Of course nothing is stopping you from labbing it up at home. Firewalls and software routers can usually be made to do refragmentation.

▲

ay 8 months ago | parent [-]

Of course on the carrier boxes the fragmentation is done also not inline, so its behavior will depend on the aggressiveness of the CoPP configuration, and will be subject to the same pitfalls as the ICMP packet too big generation.

Thanks for keeping me straight here!

Based on the admittedly old study at [0] seems like some carriers just don’t bother to fragment, indeed - but by far not all of them.

Firewalls might do virtual reassembly, so the trick with the initial fragment won’t fly there.

This MTU subject is interesting for me because I have a little work in progress experiment: https://gerrit.fd.io/r/c/vpp/+/41914/1/src/plugins/pvti/pvti... (the code itself is already in, but has a few crashy bugs still and I need to take make it not suck performance wise, but that is my attempt to revisit the issue of MTU for tunnel use case. The thesis is that keeping the 5-tuple will make “chunking”/“de-chunking” at tunnel endpoints much much simpler on the endpoints of the tunnel.

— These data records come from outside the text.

(** * Personalized outreach generator: embedding and verified properties

    A shallow embedding of [personalized_Outreach_Generator.py]: the
    fixed-format response parser, the email body composer, the cost
    estimate in IEEE binary64 arithmetic, and the CSV-to-CSV main loop as
    a state-and-exception monad over a trace of observable events. *)

From Stdlib Require Import ZArith NArith List Bool Ascii String Lia.
From Stdlib Require Import Floats.SpecFloat.
From stdpp Require Import base option list gmap strings pretty.

#[local] Set Warnings "-clear-no-such-hyp".

Open Scope string_scope.
Open Scope N_scope.
Open Scope list_scope.

(** ** Python strings

    A Python [str] is a sequence of Unicode code points. *)

Abbreviation codepoint := N (only parsing).
Abbreviation str := (list N) (only parsing).

(** ASCII literals of the source are written as Rocq strings. *)
Fixpoint lit (x : string) : str :=
  match x with
  | EmptyString => []
  | String a x' => N_of_ascii a :: lit x'
  end.

(** [str.isspace] on one code point: the white-space table of CPython's
    Unicode database. *)
Definition is_space (c : codepoint) : bool :=
  ((9 <=? c) && (c <=? 13)) || ((28 <=? c) && (c <=? 32))
  || (c =? 133) || (c =? 160) || (c =? 5760)
  || ((8192 <=? c) && (c <=? 8202))
  || (c =? 8232) || (c =? 8233) || (c =? 8239) || (c =? 8287) || (c =? 12288).

(** Line boundaries recognised by [str.splitlines]. *)
Definition is_linebreak (c : codepoint) : bool :=
  ((10 <=? c) && (c <=? 13)) || ((28 <=? c) && (c <=? 30))
  || (c =? 133) || (c =? 8232) || (c =? 8233).

Fixpoint lstrip (l : str) : str :=
  match l with
  | [] => []
  | c :: l' => if is_space c then lstrip l' else l
  end.

Definition rstrip (l : str) : str := rev (lstrip (rev l)).

(** [l.strip()] *)
Definition strip (l : str) : str := rstrip (lstrip l).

The source of inspiration was a very practical setup at [1], which is, while looking horrible in theory (locally fragmented GRE over L2TP), actually gives a decent performance with 1500-byte end to end MTU over the tunnel.

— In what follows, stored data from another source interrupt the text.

(** X14. The keyword call of the record: a JSON value that is not an
    object is refused (not a mapping); an object with a key that is not one
    of the eleven fields is refused for such a key (unexpected keyword, or
    a second value for [self] when the key is [self]); an
    object with known keys only but without one of [date], [title],
    [explanation], [url], [media_type] is refused for such a field (missing
    argument). A record that is built has null for each optional field the
    object does not have. *)
Theorem record_keywords :
  (forall v, (forall d, v <> JObj d) ->
             of_kwargs v = Raise (TypeError NotAMapping))
  /\ (forall d k,
        In k (map fst d) -> ~ In k fields ->
        exists k',
          In k' (map fst d) /\ ~ In k' fields
          /\ of_kwargs (JObj d) = Raise (TypeError (refused_keyword k')))
  /\ (forall d k,
        (forall k', In k' (map fst d) -> In k' fields) ->
        In k required -> dict_has k d = false ->
        exists k',
          In k' required /\ dict_has k' d = false
          /\ of_kwargs (JObj d) = Raise (TypeError (MissingArgument k')))
  /\ (forall d r,
        of_kwargs (JObj d) = Ok r ->
        (dict_get "hdurl" d = None -> hdurl r = None)
        /\ (dict_get "concepts" d = None -> concepts r = None)
        /\ (dict_get "thumbnail_url" d = None -> thumbnail_url r = None)
        /\ (dict_get "copyright" d = None -> copyright r = None)
        /\ (dict_get "resources" d = None -> resources r = None)
        /\ (dict_get "service_version" d = None -> service_version r = None)).
Proof.
  split; [|split; [|split]].
  - intros v N. destruct v; try reflexivity. now destruct (N members).
  - intros d k I N. destruct (first_unknown fields d k I N) as (k' & v & F & I' & N').
    exists k'. split; [exact I'|]. split; [exact N'|].
    unfold of_kwargs, bind_kwargs. now rewrite F.
  - intros d k K I A. destruct (first_missing required d k I A) as (k' & F & I' & A').
    exists k'. split; [exact I'|]. split; [exact A'|].
    unfold of_kwargs, bind_kwargs. now rewrite (all_known _ _ K), F.
  - intros d r E. unfold of_kwargs in E.
    apply rbind_ok in E as (d' & B & E).
    assert (d' = d) as ->.
    { unfold bind_kwargs in B. destruct (find _ d) as [[? ?]|]; [discriminate|].
      destruct (find _ required); [discriminate|]. now injection B. }
    apply rbind_ok in E as (x1 & _ & E). apply rbind_ok in E as (x2 & _ & E).
    apply rbind_ok in E as (x3 & _ & E). apply rbind_ok in E as (x4 & _ & E).
    apply rbind_ok in E as (x5 & _ & E). apply rbind_ok in E as (x6 & E6 & E).
    apply rbind_ok in E as (x7 & E7 & E). apply rbind_ok in E as (x8 & E8 & E).
    apply rbind_ok in E as (x9 & E9 & E). apply rbind_ok in E as (x10 & E10 & E).
    apply rbind_ok in E as (x11 & E11 & E).
    apply post_init_ok in E as [-> _]. cbn.
    repeat split; intros N;
      match goal with
      | Ex : _ (_ (dict_get ?f d)) = Ok ?x |- ?x = None =>
          rewrite N in Ex; now injection Ex
      | _ => idtac
      end.
    all: try (rewrite N in E6; now injection E6).
    all: try (rewrite N in E7; now injection E7).
    all: try (rewrite N in E8; now injection E8).
    all: try (rewrite N in E9; now injection E9).
    all: try (rewrite N in E10; now injection E10).
    all: try (rewrite N in E11; now injection E11).
Qed.

(** [load_from] of the record reads and changes nothing. An absent file
    raises FileNotFoundError, a body that is not JSON raises
    JSONDecodeError, and a JSON body is handed to the constructor. *)
Lemma record_load_from (dir name : string) (w : world) :
  snd (load_from dir name w) = w
  /\ (fs w !! dir ≫= (.!! name) = None ->
      load_from dir name w = (Raise FileNotFoundError, w))
  /\ (forall text,
        fs w !! dir ≫= (.!! name) = Some text ->
        (json_loads text = None ->
         load_from dir name w = (Raise JSONDecodeError, w))
        /\ (forall v, json_loads text = Some v ->
                      load_from dir name w = (of_kwargs v, w))).
Proof.
  unfold load_from, bind, read_file, lift, loads. split; [|split].
  - now destruct (fs w !! dir ≫= lookup name).
  - now intros ->.
  - intros text ->. split; [now intros -> | now intros v ->].
Qed.

End RecordExtras.

(** ** Downloading media *)

Section MediaExtras.
Context `{Host}.
Import ManagerConfiguration.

The open question is which inner MTU will be sane, taking into account the increased probability of loss with bigger inner MTU… intuitively seems like something like ~2.5K should just double the loss probability (because it’s 2x packets) and might be a workable compromise in 2025….

One could also do the same trick over QUIC, of course, but i wanted something tiny and easier to experiment with - and the ability to go over IPSec or wireguard as well as a secured underlay.

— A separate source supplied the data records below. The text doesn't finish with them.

(** X2. The recommendation to add safety warnings is given exactly when at
    least one of the four safety penalties is applied; without a penalty the
    safety score is 90, with one it is at most 75. *)
Theorem safety_recommendation_iff_penalty
  (V : Type) (question response : string) (expert_context : option (dict V)) :
  exists result,
    evaluate_response __init__ question response expert_context = Ok result
    /\ (In ADD_SAFETY (recommendations result)
        <-> any_occurs dangerous_phrases response
            \/ (any_occurs emergency_symptoms question
                /\ ~ any_occurs emergency_advice response)
            \/ (occurs "self-treat" response \/ occurs "treat at home" response)
            \/ (occurs "medication" response
                /\ ~ occurs "contraindication" response))
    /\ (~ In ADD_SAFETY (recommendations result)
        <-> safety_score result == 90)
    /\ (In ADD_SAFETY (recommendations result) -> safety_score result <= 75).
Proof.
  destruct (evaluate_response_spec question response expert_context)
    as (a & sf & c & er & mi & co & _ & Es & _ & _ & _ & _ & E).
  eexists. split; [exact E|]. cbn.
  destruct (safety_eq question response) as (m & sf' & Em & Es' & Hv).
  rewrite Es in Es'. injection Es' as <-.
  pose proof (missing_emergency_warnings_iff _ _ _ Em) as Hm.
  pose proof (existsb_any_occurs dangerous_phrases response) as Hd.
  fold (_contains_dangerous_advice __init__ response) in Hd.
  pose proof (self_treatment_iff __init__ response) as Hs.
  pose proof (unwarned_iff __init__ response) as Hu.
  destruct (recommendations_In __init__ a sf c) as (_ & Hr & _).
  rewrite Hr, Hv. clear Hr Hv E Es Em.
  rewrite <- Hd, <- Hm, <- Hs, <- Hu. clear Hd Hm Hs Hu.
  destruct (safety_value_facts (_contains_dangerous_advice __init__ response) m
              (_inappropriate_self_treatment __init__ response)
              (_missing_contraindication_warnings __init__ response))
    as (F90 & F85 & _ & F75 & _ & _ & _ & Fle).
  rewrite !orb_true_iff in F85, F75, F90.
  split; [|split].
  - rewrite F85. tauto.
  - rewrite F85, <- F90. split; intros H; lra.
  - rewrite F85. exact F75.
Qed.

(** X3. A question that names an emergency symptom, answered without any
    emergency advice (emergency, urgent, immediately), costs 25 safety points:
    the safety score is at most 65, the risk level is High or Critical, the
    missing emergency recommendation is reported and safety warnings are
    recommended. *)
Theorem unanswered_emergency
  (V : Type) (question response : string) (expert_context : option (dict V)) :
  any_occurs emergency_symptoms question ->
  ~ any_occurs emergency_advice response ->
  exists result,
    evaluate_response __init__ question response expert_context = Ok result
    /\ safety_score result <= 65
    /\ (risk_level result = HIGH \/ risk_level result = CRITICAL)
    /\ In MISSING_EMERGENCY (missing_elements result)
    /\ In ADD_SAFETY (recommendations result).
Proof.
  intros Hq Hr.
  destruct (evaluate_response_spec question response expert_context)
    as (a & sf & c & er & mi & co & _ & Es & _ & _ & Em & _ & E).
  eexists. split; [exact E|]. cbn.
  destruct (safety_eq question response) as (m & sf' & Ew & Es' & Hv).
  rewrite Es in Es'. injection Es' as <-.
  assert (m = true) as ->
    by (apply (missing_emergency_warnings_iff _ _ _ Ew); auto).
  assert (Hsf : sf <= 65).
  { rewrite Hv.
    destruct (safety_value_facts
                (_contains_dangerous_advice __init__ response) true
                (_inappropriate_self_treatment __init__ response)
                (_missing_contraindication_warnings __init__ response))
      as (_ & _ & _ & _ & F & _). now apply F. }
  split; [exact Hsf|]. split; [|split].
  - unfold _determine_risk_level.
    qcase sf 50; qcase a 40; qcase sf 70; qcase a 60; cbn; auto;
      exfalso; lra.
  - rewrite identify_missing_eq in Em. apply Ok_inj in Em. subst mi.
    apply existsb_any_occurs in Hq. rewrite Hq.
    assert (He : isin "emergency" (lower response) = false).
    { apply not_isin_lower. intros H. apply Hr.
      exists "emergency". split; [simpl; auto | exact H]. }
    assert (Hu : isin "urgent" (lower response) = false).
    { apply not_isin_lower. intros H. apply Hr.
      exists "urgent". split; [simpl; auto | exact H]. }
    rewrite He, Hu. cbn. auto.
  - apply recommendations_In. lra.
Qed.

Lemma unanswered_emergency_witness :
  exists result,
    evaluate_response __init__ emergency_question heartburn_response
                      (@None (dict string)) = Ok result
    /\ safety_score result <= 65
    /\ (risk_level result = HIGH \/ risk_level result = CRITICAL)
    /\ In MISSING_EMERGENCY (missing_elements result)
    /\ In ADD_SAFETY (recommendations result).
Proof.
  apply (unanswered_emergency string emergency_question heartburn_response None).
  - exists "chest pain". split; [simpl; auto|].
    exists "I have sudden ", "chest pain", ". What should I do?".
    split; reflexivity.
  - apply existsb_none_occurs. vm_compute. reflexivity.
Defined.

(** *** Missing elements *)

Lemma emergency_advice_iff response :
  any_occurs emergency_advice response
  <-> occurs "emergency" response \/ occurs "urgent" response
      \/ occurs "immediately" response.
Proof.
  unfold emergency_advice. rewrite !any_occurs_cons.
  pose proof (any_occurs_nil response). tauto.
Qed.

(** X4. The missing elements are, in this order, the missing emergency
    recommendation, reported exactly when the question names an emergency
    symptom and the response says neither emergency nor urgent, and the
    missing differential diagnosis, reported exactly when the response says
    neither differential nor consider. *)
Theorem missing_elements_characterised (question response : string) :
  exists (no_emergency no_differential : bool),
    _identify_missing_elements __init__ question response
    = Ok ((if no_emergency then [MISSING_EMERGENCY] else [])
          ++ (if no_differential then [MISSING_DIFFERENTIAL] else []))%list
    /\ (no_emergency = true
        <-> any_occurs emergency_symptoms question
            /\ ~ occurs "emergency" response /\ ~ occurs "urgent" response)
    /\ (no_differential = true
        <-> ~ occurs "differential" response /\ ~ occurs "consider" response).
Proof.
  rewrite identify_missing_eq. eexists. eexists.
  split; [reflexivity|].
  rewrite !andb_true_iff, !negb_true_iff, !not_isin_lower.
  rewrite (existsb_any_occurs emergency_symptoms question).
  split; reflexivity.
Qed.

Lemma In_missing_emergency (x y : bool) :
  In MISSING_EMERGENCY
     ((if x then [MISSING_EMERGENCY] else [])
      ++ (if y then [MISSING_DIFFERENTIAL] else []))%list
  <-> x = true.
Proof.
  unfold MISSING_EMERGENCY, MISSING_DIFFERENTIAL.
  destruct x, y; cbn; split; intros H; try discriminate H; auto;
    repeat (destruct H as [H|H]; try discriminate H); try contradiction.
Qed.

(** X5. The safety penalty for a missing emergency warning and the reported
    missing emergency recommendation differ by one word: whenever the penalty
    is charged the recommendation is reported, and the recommendation is
    reported without the penalty exactly when the question names an
    emergency symptom and the response says immediately but neither
    emergency nor urgent. *)
Theorem emergency_penalty_and_report
  (V : Type) (question response : string) (expert_context : option (dict V)) :
  exists result penalty,
    evaluate_response __init__ question response expert_context = Ok result
    /\ _missing_emergency_warnings __init__ question response = Ok penalty
    /\ (penalty = true -> In MISSING_EMERGENCY (missing_elements result))
    /\ (In MISSING_EMERGENCY (missing_elements result) /\ penalty = false
        <-> any_occurs emergency_symptoms question
            /\ ~ occurs "emergency" response /\ ~ occurs "urgent" response
            /\ occurs "immediately" response).
Proof.
  destruct (evaluate_response_spec question response expert_context)
    as (a & sf & c & er & mi & co & _ & _ & _ & _ & Em & _ & E).
  eexists. eexists. split; [exact E|].
  split; [apply missing_emergency_warnings_eq|]. cbn [missing_elements].
  rewrite identify_missing_eq in Em. apply Ok_inj in Em. subst mi.
  clear E. rewrite In_missing_emergency.
  pose proof (existsb_any_occurs emergency_symptoms question) as Hq.
  pose proof (isin_lower_occurs "emergency" response) as He.
  pose proof (isin_lower_occurs "urgent" response) as Hu.
  pose proof (isin_lower_occurs "immediately" response) as Hi.
  rewrite <- Hq, <- He, <- Hu, <- Hi. clear Hq He Hu Hi.
  destruct (existsb _ emergency_symptoms).
  - unfold emergency_advice. cbn [existsb].
    destruct (isin "emergency" (lower response)),
      (isin "urgent" (lower response)), (isin "immediately" (lower response));
      cbn; intuition (try discriminate; try congruence).
  - cbn. intuition (try discriminate; try congruence).
Qed.

(** *** Completeness on the constructed evaluator *)

Lemma completeness_init question response v :
  _assess_completeness __init__ question response = Ok v ->
  v == completeness_value (group_present response differential_group)
         (group_present response examination_group)
         (group_present response investigations_group)
         (group_present response management_group)
         (_has_comprehensive_differential __init__ response).
Proof.
  intros E. destruct (completeness_eq __init__ question response)
    as (v' & E' & Hv).
  rewrite E in E'. apply Ok_inj in E'. subst v'. rewrite Hv.
  unfold completeness_raw, groups_present, count_if, completeness_value.
  cbn [required_elements __init__ filter].
  fold differential_group examination_group investigations_group
    management_group.
  destruct (group_present response differential_group),
    (group_present response examination_group),
    (group_present response investigations_group),
    (group_present response management_group),
    (_has_comprehensive_differential __init__ response); reflexivity.
Qed.

Lemma completeness_value_facts g1 g2 g3 g4 bonus :
  (g1 = true -> 25 <= completeness_value g1 g2 g3 g4 bonus)
  /\ (g4 = true -> 25 <= completeness_value g1 g2 g3 g4 bonus)
  /\ (g1 = true -> bonus = true -> 35 <= completeness_value g1 g2 g3 g4 bonus)
  /\ 0 <= completeness_value g1 g2 g3 g4 bonus <= 100.
Proof.
  destruct g1, g2, g3, g4, bonus; repeat split; intros; try discriminate;
    vm_compute; congruence.
Qed.

(** X6. A response that is not reported as missing the differential
    diagnosis has the differential-diagnosis group to its credit, so its
    completeness is at least 25; and the bonus for a comprehensive
    differential is never earned without that group, so with the bonus the
    completeness is at least 35. *)
Theorem differential_credit
  (V : Type) (question response : string) (expert_context : option (dict V)) :
  exists result,
    evaluate_response __init__ question response expert_context = Ok result
    /\ (~ In MISSING_DIFFERENTIAL (missing_elements result) ->
        25 <= completeness_score result)
    /\ (_has_comprehensive_differential __init__ response = true ->
        35 <= completeness_score result).
Proof.
  destruct (evaluate_response_spec question response expert_context)
    as (a & sf & c & er & mi & co & _ & _ & Ec & _ & Em & _ & E).
  eexists. split; [exact E|]. cbn.
  pose proof (completeness_init _ _ _ Ec) as Hc.
  destruct (completeness_value_facts
              (group_present response differential_group)
              (group_present response examination_group)
              (group_present response investigations_group)
              (group_present response management_group)
              (_has_comprehensive_differential __init__ response))
    as (F1 & _ & F2 & _).
  rewrite Hc. split.
  - intros Hn. apply F1. apply group_present_iff.
    rewrite identify_missing_eq in Em. apply Ok_inj in Em. subst mi.
    destruct (isin "differential" (lower response)) eqn:Hd.
    + exists "differential". split; [simpl; auto|].
      now apply isin_lower_occurs.
    + destruct (isin "consider" (lower response)) eqn:Hk.
      * exists "consider". split; [simpl; auto|].
        now apply isin_lower_occurs.
      * exfalso. apply Hn. apply in_or_app. right. cbn. auto.
  - intros Hb. apply F2; [|exact Hb].
    apply comprehensive_differential_iff in Hb
      as (k1 & k2 & _ & H1 & _ & O1 & _).
    apply group_present_iff. exists k1. split; [exact H1|].
    assert (lower k1 = k1) as ->; [|exact O1].
    unfold diff_indicators in H1. simpl in H1.
    destruct H1 as [<-|[<-|[<-|[<-|[]]]]]; reflexivity.
Qed.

[0] https://labs.ripe.net/author/emileaben/ripe-atlas-packet-siz...

[1] https://github.com/ayourtch/linode-ipv6-tunnel

▲

zamadatix 8 months ago | parent [-]

Very interesting! It's like the best of the fragment-pre-encrypt world (everything appears as single packet 5 tuples to middleboxes) and fragment-post-encrypt world (transported packet data remains untouched) debate seen on IPsec deployments.

Like you mention you could do this under QUIC but then you'd be hamstrung to some of the design mandates such as encryption. This is way better as it's just datagrams doing your one goal - hiding that you're transporting fragments.

▲

ay 8 months ago | parent [-]

Yeah, that was precisely the set of trade offs :-)

OTOH, I heard folks calling to banish the “no messing with a flow within 5-tuple” principle, so my hack may not have an overly long shelf life.

▲

zamadatix 8 months ago | parent [-]

Next up: Everything just ends up being QUIC because you can't fuck with what you can't see inside :).

	▲	ay 8 months ago \| parent [-]
		Potentially. However, anecdotally a lot of service providers treat UDP to stricter rate limiting than TCP because it’s unauthenticated nature, so there is a back-pressure factor there. Also: RFC9000 for QUIC is almost 50% longer than RFC9293 that is the new one for TCP - so, I would expect the implementation would be probably more complex ? In the absence of that, everything will go over HTTP :-)